ASSIGNED TASK -
Look below for the line holding "change (Sqlite.col_name (Loader.plain_column" and the line holding "intros step Hstep.". Transcribe exactly those lines and all lines between them, nothing more.

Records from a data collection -
*** Begin section ***

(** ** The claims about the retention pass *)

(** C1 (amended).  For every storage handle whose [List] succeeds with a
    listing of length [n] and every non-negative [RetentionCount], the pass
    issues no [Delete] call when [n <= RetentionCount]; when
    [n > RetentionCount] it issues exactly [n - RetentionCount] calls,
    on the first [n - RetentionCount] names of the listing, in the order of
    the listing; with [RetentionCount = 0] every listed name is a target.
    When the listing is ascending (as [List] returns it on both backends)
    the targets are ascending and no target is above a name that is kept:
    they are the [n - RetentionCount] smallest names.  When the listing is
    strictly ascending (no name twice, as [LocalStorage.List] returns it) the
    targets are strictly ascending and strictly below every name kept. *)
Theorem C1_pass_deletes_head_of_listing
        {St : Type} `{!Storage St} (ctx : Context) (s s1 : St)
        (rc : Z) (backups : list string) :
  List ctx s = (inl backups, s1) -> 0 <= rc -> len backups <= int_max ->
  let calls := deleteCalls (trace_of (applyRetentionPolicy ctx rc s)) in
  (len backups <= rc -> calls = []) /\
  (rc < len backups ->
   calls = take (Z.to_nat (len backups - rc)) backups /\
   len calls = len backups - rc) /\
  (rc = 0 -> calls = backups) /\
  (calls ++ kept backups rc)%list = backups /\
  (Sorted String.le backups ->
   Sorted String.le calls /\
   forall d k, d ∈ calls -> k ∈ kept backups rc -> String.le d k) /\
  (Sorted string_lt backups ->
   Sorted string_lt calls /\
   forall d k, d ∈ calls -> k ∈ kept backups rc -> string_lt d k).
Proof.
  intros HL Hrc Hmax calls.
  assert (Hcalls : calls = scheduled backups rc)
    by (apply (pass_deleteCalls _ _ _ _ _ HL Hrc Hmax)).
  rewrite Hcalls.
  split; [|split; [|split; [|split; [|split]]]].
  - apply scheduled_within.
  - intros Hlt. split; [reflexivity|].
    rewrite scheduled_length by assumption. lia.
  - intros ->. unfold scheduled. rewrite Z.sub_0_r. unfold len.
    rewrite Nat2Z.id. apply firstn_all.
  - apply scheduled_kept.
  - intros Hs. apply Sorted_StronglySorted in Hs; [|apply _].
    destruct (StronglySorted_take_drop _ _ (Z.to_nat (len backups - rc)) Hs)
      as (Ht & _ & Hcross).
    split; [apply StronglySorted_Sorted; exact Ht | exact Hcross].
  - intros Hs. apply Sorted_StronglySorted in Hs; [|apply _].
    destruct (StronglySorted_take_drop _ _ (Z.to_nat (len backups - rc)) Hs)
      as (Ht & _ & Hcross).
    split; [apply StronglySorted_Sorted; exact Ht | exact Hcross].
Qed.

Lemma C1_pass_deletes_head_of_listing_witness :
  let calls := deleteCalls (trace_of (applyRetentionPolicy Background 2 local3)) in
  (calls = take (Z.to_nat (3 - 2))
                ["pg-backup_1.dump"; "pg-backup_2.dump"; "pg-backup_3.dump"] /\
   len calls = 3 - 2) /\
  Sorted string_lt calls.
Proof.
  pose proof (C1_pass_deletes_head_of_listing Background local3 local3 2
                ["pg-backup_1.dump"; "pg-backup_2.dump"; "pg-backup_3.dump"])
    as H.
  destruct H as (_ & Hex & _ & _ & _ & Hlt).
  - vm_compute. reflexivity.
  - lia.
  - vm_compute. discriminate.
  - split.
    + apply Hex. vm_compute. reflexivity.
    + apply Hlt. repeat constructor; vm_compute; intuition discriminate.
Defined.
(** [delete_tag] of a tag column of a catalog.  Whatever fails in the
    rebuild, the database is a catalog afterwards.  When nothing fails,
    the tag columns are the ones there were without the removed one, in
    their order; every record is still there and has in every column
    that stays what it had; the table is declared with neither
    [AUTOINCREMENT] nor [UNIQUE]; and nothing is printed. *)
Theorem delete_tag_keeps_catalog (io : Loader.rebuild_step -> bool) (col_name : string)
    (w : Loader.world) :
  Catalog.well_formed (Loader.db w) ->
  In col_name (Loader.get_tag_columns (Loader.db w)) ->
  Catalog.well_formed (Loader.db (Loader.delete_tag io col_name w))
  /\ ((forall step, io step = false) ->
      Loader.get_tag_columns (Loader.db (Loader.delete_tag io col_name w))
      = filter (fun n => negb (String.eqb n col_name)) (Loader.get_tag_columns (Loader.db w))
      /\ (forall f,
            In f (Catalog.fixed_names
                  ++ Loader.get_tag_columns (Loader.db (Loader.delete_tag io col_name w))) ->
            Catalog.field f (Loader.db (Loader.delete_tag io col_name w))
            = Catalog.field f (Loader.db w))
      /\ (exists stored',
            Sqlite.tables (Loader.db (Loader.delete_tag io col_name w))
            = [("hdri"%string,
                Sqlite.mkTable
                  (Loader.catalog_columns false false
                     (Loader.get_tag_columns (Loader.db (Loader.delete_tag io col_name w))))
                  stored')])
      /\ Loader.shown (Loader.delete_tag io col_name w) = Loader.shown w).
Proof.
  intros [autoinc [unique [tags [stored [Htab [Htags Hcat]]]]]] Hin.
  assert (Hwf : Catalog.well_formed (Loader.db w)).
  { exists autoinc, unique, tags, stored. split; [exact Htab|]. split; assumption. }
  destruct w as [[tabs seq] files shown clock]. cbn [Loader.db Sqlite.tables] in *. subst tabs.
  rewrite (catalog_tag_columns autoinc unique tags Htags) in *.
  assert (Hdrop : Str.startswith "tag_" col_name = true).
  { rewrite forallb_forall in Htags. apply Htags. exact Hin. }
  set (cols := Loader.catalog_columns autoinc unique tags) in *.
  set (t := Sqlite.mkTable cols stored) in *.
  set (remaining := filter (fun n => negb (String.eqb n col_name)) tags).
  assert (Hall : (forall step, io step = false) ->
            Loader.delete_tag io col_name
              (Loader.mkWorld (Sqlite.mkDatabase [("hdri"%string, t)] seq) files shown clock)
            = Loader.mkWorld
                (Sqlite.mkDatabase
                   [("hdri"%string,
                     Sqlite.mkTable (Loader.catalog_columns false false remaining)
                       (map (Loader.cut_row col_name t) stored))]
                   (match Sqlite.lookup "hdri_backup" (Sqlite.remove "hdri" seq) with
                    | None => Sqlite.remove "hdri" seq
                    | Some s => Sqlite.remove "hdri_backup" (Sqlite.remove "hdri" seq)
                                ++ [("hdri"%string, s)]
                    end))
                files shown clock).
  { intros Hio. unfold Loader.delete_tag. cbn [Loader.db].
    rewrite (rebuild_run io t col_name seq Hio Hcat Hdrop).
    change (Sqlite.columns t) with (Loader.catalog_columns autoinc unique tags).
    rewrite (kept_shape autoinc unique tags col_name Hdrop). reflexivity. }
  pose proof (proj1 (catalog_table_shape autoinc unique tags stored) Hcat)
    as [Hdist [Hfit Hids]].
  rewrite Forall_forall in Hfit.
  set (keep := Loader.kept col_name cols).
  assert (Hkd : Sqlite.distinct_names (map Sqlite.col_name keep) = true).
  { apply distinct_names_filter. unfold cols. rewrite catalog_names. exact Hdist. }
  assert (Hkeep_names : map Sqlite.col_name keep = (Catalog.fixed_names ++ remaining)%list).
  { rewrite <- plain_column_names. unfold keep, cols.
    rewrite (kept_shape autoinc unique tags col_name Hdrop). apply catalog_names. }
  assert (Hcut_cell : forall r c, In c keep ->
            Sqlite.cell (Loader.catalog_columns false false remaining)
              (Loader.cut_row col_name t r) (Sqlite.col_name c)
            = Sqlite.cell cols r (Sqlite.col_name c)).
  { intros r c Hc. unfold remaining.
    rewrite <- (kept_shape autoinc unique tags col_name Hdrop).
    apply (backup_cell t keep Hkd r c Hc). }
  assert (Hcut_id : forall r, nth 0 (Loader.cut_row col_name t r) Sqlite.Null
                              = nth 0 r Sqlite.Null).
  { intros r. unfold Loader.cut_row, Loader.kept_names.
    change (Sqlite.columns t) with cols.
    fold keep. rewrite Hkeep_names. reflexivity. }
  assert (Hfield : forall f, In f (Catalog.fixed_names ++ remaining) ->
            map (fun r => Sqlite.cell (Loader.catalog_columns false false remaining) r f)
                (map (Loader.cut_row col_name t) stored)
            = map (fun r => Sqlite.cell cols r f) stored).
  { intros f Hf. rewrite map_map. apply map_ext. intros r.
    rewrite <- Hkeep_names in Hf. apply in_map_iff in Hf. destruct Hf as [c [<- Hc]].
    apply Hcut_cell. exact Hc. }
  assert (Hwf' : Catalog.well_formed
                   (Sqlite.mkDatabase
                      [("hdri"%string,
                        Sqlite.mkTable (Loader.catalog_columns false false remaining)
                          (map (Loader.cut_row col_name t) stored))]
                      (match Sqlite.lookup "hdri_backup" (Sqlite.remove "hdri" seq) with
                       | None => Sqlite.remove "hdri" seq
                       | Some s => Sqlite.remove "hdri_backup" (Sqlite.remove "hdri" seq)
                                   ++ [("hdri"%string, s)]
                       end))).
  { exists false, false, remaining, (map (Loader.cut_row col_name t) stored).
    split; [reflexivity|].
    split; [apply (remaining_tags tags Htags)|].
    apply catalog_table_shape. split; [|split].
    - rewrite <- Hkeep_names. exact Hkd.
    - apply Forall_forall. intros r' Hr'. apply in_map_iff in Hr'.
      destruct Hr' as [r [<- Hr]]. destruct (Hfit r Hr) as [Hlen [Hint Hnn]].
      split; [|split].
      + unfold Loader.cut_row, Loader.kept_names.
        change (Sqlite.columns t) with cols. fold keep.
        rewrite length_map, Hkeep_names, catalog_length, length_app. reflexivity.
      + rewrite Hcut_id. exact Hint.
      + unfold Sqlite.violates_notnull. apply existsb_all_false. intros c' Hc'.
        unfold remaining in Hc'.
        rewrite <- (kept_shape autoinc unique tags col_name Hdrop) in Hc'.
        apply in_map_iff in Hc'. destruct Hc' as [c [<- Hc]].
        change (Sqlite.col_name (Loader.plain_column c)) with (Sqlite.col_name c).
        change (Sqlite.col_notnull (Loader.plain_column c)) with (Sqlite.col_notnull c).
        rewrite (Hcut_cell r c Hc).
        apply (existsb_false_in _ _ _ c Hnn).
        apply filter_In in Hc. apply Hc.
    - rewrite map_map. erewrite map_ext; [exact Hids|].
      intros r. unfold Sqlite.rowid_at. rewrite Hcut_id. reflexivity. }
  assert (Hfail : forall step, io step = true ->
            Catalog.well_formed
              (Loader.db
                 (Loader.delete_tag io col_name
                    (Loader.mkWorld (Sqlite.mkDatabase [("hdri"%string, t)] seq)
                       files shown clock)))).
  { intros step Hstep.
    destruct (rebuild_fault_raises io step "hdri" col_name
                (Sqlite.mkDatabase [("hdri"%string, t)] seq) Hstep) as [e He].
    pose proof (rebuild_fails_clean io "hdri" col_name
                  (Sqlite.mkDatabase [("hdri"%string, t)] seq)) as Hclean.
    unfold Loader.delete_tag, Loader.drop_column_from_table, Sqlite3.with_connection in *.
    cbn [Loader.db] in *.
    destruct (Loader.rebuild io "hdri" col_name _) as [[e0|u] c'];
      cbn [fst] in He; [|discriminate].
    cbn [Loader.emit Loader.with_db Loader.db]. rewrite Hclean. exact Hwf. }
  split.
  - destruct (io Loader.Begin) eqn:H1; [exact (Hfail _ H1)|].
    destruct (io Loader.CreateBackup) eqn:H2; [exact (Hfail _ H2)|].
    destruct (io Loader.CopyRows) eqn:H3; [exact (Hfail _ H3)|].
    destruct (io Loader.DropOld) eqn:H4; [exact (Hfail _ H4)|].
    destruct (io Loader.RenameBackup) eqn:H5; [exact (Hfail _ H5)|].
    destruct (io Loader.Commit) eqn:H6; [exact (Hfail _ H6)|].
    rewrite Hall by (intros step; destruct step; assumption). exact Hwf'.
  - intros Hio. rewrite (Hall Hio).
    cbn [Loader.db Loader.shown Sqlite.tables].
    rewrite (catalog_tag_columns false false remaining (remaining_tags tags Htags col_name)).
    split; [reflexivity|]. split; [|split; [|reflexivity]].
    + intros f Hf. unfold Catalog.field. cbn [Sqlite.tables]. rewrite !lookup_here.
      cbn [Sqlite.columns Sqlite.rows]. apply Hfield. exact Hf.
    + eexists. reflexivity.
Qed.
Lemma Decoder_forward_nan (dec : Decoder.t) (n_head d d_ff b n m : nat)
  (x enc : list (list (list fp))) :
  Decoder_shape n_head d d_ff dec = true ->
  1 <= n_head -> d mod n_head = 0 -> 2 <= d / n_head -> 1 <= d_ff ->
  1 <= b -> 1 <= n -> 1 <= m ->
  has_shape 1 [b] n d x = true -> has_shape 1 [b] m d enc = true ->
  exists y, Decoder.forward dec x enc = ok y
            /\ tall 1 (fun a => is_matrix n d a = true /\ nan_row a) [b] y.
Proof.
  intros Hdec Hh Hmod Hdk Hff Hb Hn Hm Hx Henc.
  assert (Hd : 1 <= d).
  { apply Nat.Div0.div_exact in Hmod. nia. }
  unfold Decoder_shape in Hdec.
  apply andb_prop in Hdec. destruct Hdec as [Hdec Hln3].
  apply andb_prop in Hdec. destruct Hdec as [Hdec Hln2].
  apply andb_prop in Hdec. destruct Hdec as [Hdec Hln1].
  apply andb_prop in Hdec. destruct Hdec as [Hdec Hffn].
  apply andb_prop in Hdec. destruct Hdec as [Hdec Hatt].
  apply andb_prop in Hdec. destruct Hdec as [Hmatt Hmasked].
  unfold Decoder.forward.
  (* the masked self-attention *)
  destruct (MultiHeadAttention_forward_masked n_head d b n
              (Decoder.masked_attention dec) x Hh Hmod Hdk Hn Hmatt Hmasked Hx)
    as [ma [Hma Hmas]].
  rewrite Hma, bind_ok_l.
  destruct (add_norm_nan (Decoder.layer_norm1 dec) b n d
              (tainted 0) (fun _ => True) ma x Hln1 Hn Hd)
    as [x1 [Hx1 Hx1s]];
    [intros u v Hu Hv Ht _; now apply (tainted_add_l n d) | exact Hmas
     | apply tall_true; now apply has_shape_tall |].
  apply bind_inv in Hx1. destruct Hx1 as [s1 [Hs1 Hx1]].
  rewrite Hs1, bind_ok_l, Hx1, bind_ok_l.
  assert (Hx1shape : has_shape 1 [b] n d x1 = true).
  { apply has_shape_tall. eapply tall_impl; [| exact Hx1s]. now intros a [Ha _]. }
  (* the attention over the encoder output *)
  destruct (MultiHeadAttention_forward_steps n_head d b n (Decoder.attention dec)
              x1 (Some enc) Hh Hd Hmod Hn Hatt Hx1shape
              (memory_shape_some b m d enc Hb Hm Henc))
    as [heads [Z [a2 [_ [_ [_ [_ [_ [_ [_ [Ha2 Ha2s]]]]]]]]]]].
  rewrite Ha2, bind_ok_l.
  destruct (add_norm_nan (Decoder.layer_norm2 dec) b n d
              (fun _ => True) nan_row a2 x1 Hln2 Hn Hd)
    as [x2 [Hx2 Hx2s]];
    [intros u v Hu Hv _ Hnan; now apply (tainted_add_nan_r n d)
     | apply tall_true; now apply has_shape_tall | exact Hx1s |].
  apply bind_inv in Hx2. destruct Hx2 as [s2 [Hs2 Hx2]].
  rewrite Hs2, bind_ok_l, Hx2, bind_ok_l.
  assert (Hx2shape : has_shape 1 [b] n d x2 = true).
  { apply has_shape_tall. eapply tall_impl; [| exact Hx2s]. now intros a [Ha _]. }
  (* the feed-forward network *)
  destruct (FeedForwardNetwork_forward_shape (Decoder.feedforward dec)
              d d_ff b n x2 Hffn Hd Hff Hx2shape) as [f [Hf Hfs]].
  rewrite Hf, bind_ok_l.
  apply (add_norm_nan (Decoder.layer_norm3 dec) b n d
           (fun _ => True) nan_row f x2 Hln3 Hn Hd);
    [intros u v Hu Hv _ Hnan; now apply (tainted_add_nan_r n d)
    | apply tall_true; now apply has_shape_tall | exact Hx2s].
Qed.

*** End section ***

EXERCISE RESPONSE -
        change (Sqlite.col_name (Loader.plain_column c)) with (Sqlite.col_name c).
        change (Sqlite.col_notnull (Loader.plain_column c)) with (Sqlite.col_notnull c).
        rewrite (Hcut_cell r c Hc).
        apply (existsb_false_in _ _ _ c Hnn).
        apply filter_In in Hc. apply Hc.
    - rewrite map_map. erewrite map_ext; [exact Hids|].
      intros r. unfold Sqlite.rowid_at. rewrite Hcut_id. reflexivity. }
  assert (Hfail : forall step, io step = true ->
            Catalog.well_formed
              (Loader.db
                 (Loader.delete_tag io col_name
                    (Loader.mkWorld (Sqlite.mkDatabase [("hdri"%string, t)] seq)
                       files shown clock)))).
  { intros step Hstep.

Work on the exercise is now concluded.